Normal Approximation to Poisson(λ) Distribution
- If X ∼Poisson (λ)
⇒ X ≈N ( μ=λ, σ=√λ), for λ>20,
and approximation improves as (the rate) λ
increases.
- Poisson(100) distribution can
be thought of as the sum of 100 independent
Poisson(1) variables and hence may be
considered approximately Normal, by the central limit theorem, so Normal(
μ = rate*Size
= λ*N, σ =√λ) approximates Poisson(λ*N = 1*100 = 100).
- The normal distribution is in the core of the space of all observable
processes. This distributions often provides a reasonable approximation to
variety of data.

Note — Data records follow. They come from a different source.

(** ** The slide sidebar *)

(** X13. A click on a sidebar entry whose page is an integer up to 2^53
    in magnitude, NaN or infinite does to the store exactly what
    [goToPage] called with the entry's page number does (the number
    survives its way through the [data-page] attribute and [parseInt]),
    and leaves the sidebar closed. So on a reachable store a click on the
    entry of a page between 1 and the page count makes that page the
    current one. *)
Theorem sidebar_click (this : SlideSidebar.t) (stateManager : StateManager.t)
    (entry : SlideSidebar.slide)
    (Hprint : exact_digits (SlideSidebar.page entry)) :
  let goto :=
    NavigationController.goToPage stateManager (VNum (SlideSidebar.page entry)) in
  SlideSidebar.click this stateManager entry
  = (SlideSidebar.close this, goto.1.2, goto.2) /\
  SlideSidebar.isOpen (SlideSidebar.click this stateManager entry).1.1 = false /\
  (forall n : Z,
      reachable stateManager ->
      SlideSidebar.page entry = Int n ->
      (1 <= n)%Z ->
      num_le (Int n) (StateManager.getTotalPages stateManager) = true ->
      StateManager.getCurrentPage (SlideSidebar.click this stateManager entry).1.2
      = Int n).
Proof.
  intros goto.
  assert (SlideSidebar.click this stateManager entry
          = (SlideSidebar.close this, goto.1.2, goto.2)) as Hclick.
  { unfold SlideSidebar.click, SlideSidebar.data_page, goto.
    rewrite parseInt_number_string by exact Hprint.
    destruct (SlideSidebar.page entry) as [ |neg|z] eqn:Hpage.
    - destruct (NavigationController.goToPage stateManager (VNum NaN)) as [[? ?] ?].
      reflexivity.
    - reflexivity.
    - destruct (NavigationController.goToPage stateManager (VNum (Int z)))
        as [[? ?] ?]. reflexivity. }
  split; [exact Hclick|]. rewrite Hclick. split; [reflexivity|].
  intros n Hreach Hpage Hlow Hhigh. cbn [fst snd]. unfold goto. rewrite Hpage.
  unfold NavigationController.goToPage.
  destruct (reachable_current stateManager Hreach) as (c & Hc & _ & _).
  destruct (decide (n = c)) as [->|Hne].
  - rewrite setCurrentPage_Int, Hc. cbn [num_eq]. rewrite Z.eqb_refl.
    destruct ((c <? 1)%Z || num_gt (Int c) (StateManager._totalPages stateManager));
      exact Hc.
  - rewrite setCurrentPage_turn; [reflexivity|assumption..|].
    rewrite Hc. congruence.
Qed.

Lemma sidebar_click_witness :
  reachable deck10 /\
  StateManager.getCurrentPage
    (SlideSidebar.click {| SlideSidebar.isOpen := true; SlideSidebar.hideTimeout := None |}
       deck10
       {| SlideSidebar.page := Int 4; SlideSidebar.title := u "Results" |}).1.2
  = Int 4.
Proof.
  split; [exact deck10_reachable|].
  assert (exact_digits (Int 4)) as Hprint by (vm_compute; discriminate).
  apply (proj2 (proj2 (sidebar_click
                         {| SlideSidebar.isOpen := true;
                            SlideSidebar.hideTimeout := None |}
                         deck10
                         {| SlideSidebar.page := Int 4;
                            SlideSidebar.title := u "Results" |} Hprint)) 4%Z);
    [exact deck10_reachable|reflexivity|lia|reflexivity].
Defined.

(** X14. The entry that [_updateActiveSlide()] highlights is an entry of
    the list whose page is the current page, the first such; no entry is
    highlighted only when no entry of the list has the current page. *)
Theorem active_slide_is_current (slides : list SlideSidebar.slide)
    (stateManager : StateManager.t) :
  match SlideSidebar._updateActiveSlide slides stateManager with
  | Some entry =>
      exists before after,
        slides = before ++ entry :: after /\
        SlideSidebar.page entry = StateManager.getCurrentPage stateManager /\
        forall other, In other before ->
                      SlideSidebar.page other <> StateManager.getCurrentPage stateManager
  | None =>
      forall entry, In entry slides ->
                    SlideSidebar.page entry <> StateManager.getCurrentPage stateManager
  end.
Proof.
  unfold SlideSidebar._updateActiveSlide, SlideSidebar.data_page.
  set (current := StateManager.getCurrentPage stateManager).
  assert (forall entry,
             str_eqb (Number_toString (SlideSidebar.page entry))
               (Number_toString current) = true
             <-> SlideSidebar.page entry = current) as Htest.
  { intros entry. unfold str_eqb. rewrite bool_decide_eq_true.
    split; [apply Number_toString_inj|intros ->; reflexivity]. }
  induction slides as [|x slides IH]; cbn [List.find].
  - intros entry [].
  - destruct (str_eqb (Number_toString (SlideSidebar.page x))
                (Number_toString current)) eqn:Hx.
    + exists [], slides. split; [reflexivity|]. split; [apply Htest; exact Hx|].
      intros other [].
    + assert (SlideSidebar.page x <> current) as Hne.
      { intros Heq. apply Htest in Heq. congruence. }
      destruct (List.find _ slides) as [entry|].
      * destruct IH as (before & after & -> & Hpage & Hbefore).
        exists (x :: before), after. split; [reflexivity|]. split; [exact Hpage|].
        intros other [<-|Hin]; auto.
      * intros entry [<-|Hin]; auto.
Qed.

(** ** Text extraction *)



(** ** Trimming *)

Section TrimEdgeFacts.

Lemma has_text_blank (s : jsstring) :
  has_text s = false <-> forallb is_whitespace s = true.
Proof.
  unfold has_text. induction s as [|c s IH]; [tauto|]. simpl.
  destruct (is_whitespace c); simpl; [exact IH|]. split; discriminate.
Qed.

Lemma has_text_rev (s : jsstring) : has_text (rev s) = has_text s.
Proof.
  unfold has_text. set (f := fun c => negb (is_whitespace c)).
  destruct (existsb f s) eqn:Hs.
  - apply existsb_exists in Hs as (c & Hin & Hc). apply existsb_exists.
    exists c. split; [|exact Hc]. apply in_rev. rewrite rev_involutive. exact Hin.
  - destruct (existsb f (rev s)) eqn:Hr; [|reflexivity].
    apply existsb_exists in Hr as (c & Hin & Hc). apply in_rev in Hin.
    assert (existsb f s = true) as Habs by (apply existsb_exists; eauto).
    congruence.
Qed.

Lemma trim_start_head (s : jsstring) :
  match trim_start s with [] => True | c :: _ => is_whitespace c = false end.
Proof.
  induction s as [|c s IH]; [exact I|]. cbn [trim_start].
  destruct (is_whitespace c) eqn:Hc; [exact IH|exact Hc].
Qed.

Lemma trim_start_has_text (s : jsstring) : has_text (trim_start s) = has_text s.
Proof.
  induction s as [|c s IH]; [reflexivity|]. cbn [trim_start].
  destruct (is_whitespace c) eqn:Hc; [|reflexivity].
  rewrite IH. unfold has_text. simpl. rewrite Hc. reflexivity.
Qed.

(** Stripping the start of a string that ends on text leaves it ending
    on text. *)
Lemma trim_start_last (s : jsstring) :
  match rev s with [] => True | c :: _ => is_whitespace c = false end ->
  match rev (trim_start s) with [] => True | c :: _ => is_whitespace c = false end.
Proof.
  induction s as [|c s IH]; [auto|]. cbn [trim_start].
  destruct (is_whitespace c) eqn:Hc; [|auto]. intros Hlast. apply IH.
  simpl in Hlast. destruct (rev s) as [|d r]; [|exact Hlast].
  simpl in Hlast. congruence.
Qed.

Lemma trim_has_text (s : jsstring) : has_text (trim s) = has_text s.
Proof.
  unfold trim, trim_end.
  rewrite has_text_rev, trim_start_has_text, has_text_rev, trim_start_has_text.
  reflexivity.
Qed.

(** What [trim] returns neither starts nor ends with white space. *)
Lemma trim_trimmed (s : jsstring) : trimmed (trim s).
Proof.
  unfold trimmed, trim, trim_end. split.
  - pose proof (trim_start_last (rev (trim_start s))) as Hlast.
    rewrite rev_involutive in Hlast. apply Hlast. apply trim_start_head.
  - rewrite rev_involutive. apply trim_start_head.
Qed.

Lemma trim_text_nonempty (s : jsstring) : has_text s = true -> trim s <> [].
Proof.
  intros Htext Hempty. rewrite <- trim_has_text, Hempty in Htext. discriminate.
Qed.

Lemma trim_start_fixed (s : jsstring) :
  match s with [] => True | c :: _ => is_whitespace c = false end -> trim_start s = s.
Proof. destruct s as [|c s]; [reflexivity|]. simpl. intros ->. reflexivity. Qed.

(** Trimming a trimmed string changes nothing. *)
Lemma trim_fixed (s : jsstring) : trimmed s -> trim s = s.
Proof.
  intros [Hhead Hlast]. unfold trim, trim_end.
  rewrite (trim_start_fixed s Hhead), (trim_start_fixed (rev s) Hlast).
  apply rev_involutive.
Qed.

End TrimEdgeFacts.

(** ** Sending a text *)

Section SendFacts.
Import TranscriptManager.

Lemma display_user this c stamp :
  display (_addToHistory this (u "user") c stamp) (u "user") c stamp
  = with_user_text this c stamp [].
Proof. reflexivity. Qed.

Lemma display_notice this c stamp notices content later :
  display (with_user_text this c stamp notices) (u "system") content later
  = with_user_text this c stamp (notices ++ [system_notice content later]).
Proof.
  unfold display, with_user_text, ChatInterface.addMessage. simpl.
  rewrite <- app_assoc. reflexivity.
Qed.

(** The ways [sendTextMessage] can go. *)
Lemma sendTextMessage_cases this text now later :
  (sendTextMessage this text now later = (this, [], Return tt) /\
   forall s, text = VStr s -> has_text s = false) \/
  exists s notices calls settled,
    text = VStr s /\ has_text s = true /\
    sendTextMessage this text now later
    = (with_user_text this (trim s) (Date_now now) notices, calls, settled) /\
    match _conversation this with
    | None =>
        notices = [system_notice (u "Voice conversation not connected") (Date_now later)]
        /\ calls = [] /\ settled = Return tt
    | Some conversation =>
        match probe conversation send_methods with
        | None =>
            notices = [system_notice
                         (u "Text input is for display only - voice conversation required for agent interaction")
                         (Date_now later)]
            /\ calls = [] /\ settled = Return tt
        | Some (name, f) =>
            calls = [Call name (trim s)] /\
            match f (trim s) with
            | None => notices = [] /\ settled = Return tt
            | Some error =>
                match Get error (u "message") with
                | Return m =>
                    notices = [system_notice (u "Error sending message: " ++ ToString m)
                                 (Date_now later)]
                    /\ settled = Return tt
                | Throw e => notices = [] /\ settled = Throw e
                end
            end
        end
    end.
Proof.
  destruct text as [ | |b|n|s|elems|props];
    try (left; split; [|discriminate]; unfold sendTextMessage;
         destruct (negb (truthy _) || negb (str_eqb (typeof _) (u "string")));
         reflexivity).
  destruct (has_text s) eqn:Htext.
  - right. pose proof (trim_text_nonempty s Htext) as Hne.
    assert (s <> []) as Hs by (intros ->; discriminate).
    unfold sendTextMessage.
    assert (negb (truthy (VStr s)) || negb (str_eqb (typeof (VStr s)) (u "string"))
            = false) as ->.
    { cbn [truthy typeof]. change (str_eqb (u "string") (u "string")) with true.
      rewrite bool_decide_eq_false_2 by exact Hs. reflexivity. }
    destruct (trim s) as [|c0 c] eqn:Htrim; [congruence|].
    rewrite display_user.
    change (_conversation (with_user_text this (c0 :: c) (Date_now now) []))
      with (_conversation this).
    destruct (_conversation this) as [conversation|].
    + destruct (probe conversation send_methods) as [[name f]|].
      * destruct (f (c0 :: c)) as [error|] eqn:Hf.
        -- destruct (Get error (u "message")) as [m|e] eqn:Hm.
           ++ rewrite display_notice. eexists s, _, _, _.
              rewrite Htrim, Hf, Hm. repeat split; solve [reflexivity|exact Htext].
           ++ eexists s, [], _, _. rewrite Htrim, Hf, Hm. repeat split; solve [reflexivity|exact Htext].
        -- eexists s, [], _, _. rewrite Htrim, Hf. repeat split; solve [reflexivity|exact Htext].
      * rewrite display_notice. eexists s, _, _, _. rewrite Htrim.
        repeat split; solve [reflexivity|exact Htext].
    + rewrite display_notice. eexists s, _, _, _. rewrite Htrim.
      repeat split; solve [reflexivity|exact Htext].
  - left. split; [|intros s' [= <-]; exact Htext].
    apply has_text_blank in Htext. unfold sendTextMessage.
    rewrite trim_blank by exact Htext.
    destruct (negb (truthy (VStr s)) || negb (str_eqb (typeof (VStr s)) (u "string")));
      reflexivity.
Qed.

The Central Limit Theorem states that to the distribution
of the sample average (for almost any process, even non-Normal) is normally
distributed (provided the process has well defined mean and variance).
- This applet draws random samples from Poisson distribution, constructs
its histogram (in blue) and shows the corresponding
Normal approximation (in red). You can specify
the rate (λ) of the Poisson
distribution and the number of trials (N)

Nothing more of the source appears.